### [DATA PROVIDED]
(** A path with one of these keeps its document out. *)
Definition unwanted_paths : list string :=
  [".env"; "credentials"; "secret"; "token"; "password"; "private_key"; "id_rsa"; ".pem"; ".key"; ".kratos/"].
(** A line with one of these is replaced. *)
Definition unwanted_lines : list string :=
  ["GITHUB_TOKEN"; "API_KEY"; "SECRET_KEY"; "PRIVATE_KEY"; "Bearer "; "password="; "token="].

Definition wanted (d : Document) : Prop := ∀ p, p ∈ unwanted_paths → ¬ occurs p (Path d).

(** What becomes of a line: it stays when none of these occurs in it, and else only
    the name of one that does is left. *)
Inductive cleaned_line (line : string) : string → Prop :=
| line_stays : (∀ p, p ∈ unwanted_lines → ¬ occurs p line) → cleaned_line line line
| line_goes p : p ∈ unwanted_lines → occurs p line →
    cleaned_line line ("[REDACTED — contains " +:+ p +:+ "]").
Definition cleaned_text (s t : string) : Prop := Forall2 cleaned_line (split newline s) (split newline t).

(** What becomes of a document. *)
Record cleaned (d e : Document) : Prop := {
  same_fields : (ID e, Kind e, Source e, Path e, Language e, UpdatedAt e) =
                (ID d, Kind d, Source d, Path d, Language d, UpdatedAt d);
  clean_title : cleaned_text (Title d) (Title e);
  clean_content : cleaned_text (Content d) (Content e);
  clean_metadata k : option_Forall2 cleaned_text (Metadata d !! k) (Metadata e !! k)
}.

(** ** Lemmas *)

Lemma after_slash_suffix s : ∃ a, s = a +:+ after_slash s.
Proof.
  induction s as [|c s (a & E)]; [by exists ""|]. cbn.
  destruct (contains_byte slash s).
  - exists (String c a). by rewrite str_cons_app, <- E.
  - destruct (bool_decide (c = slash)); [by exists (String c "")|by exists ""].
Qed.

### [DESCRIPTION OF THE TASK]
Say how many lines of the listing above include the word "What", giving the number alone.

### [RESPONSE TO THIS EXERCISE]
2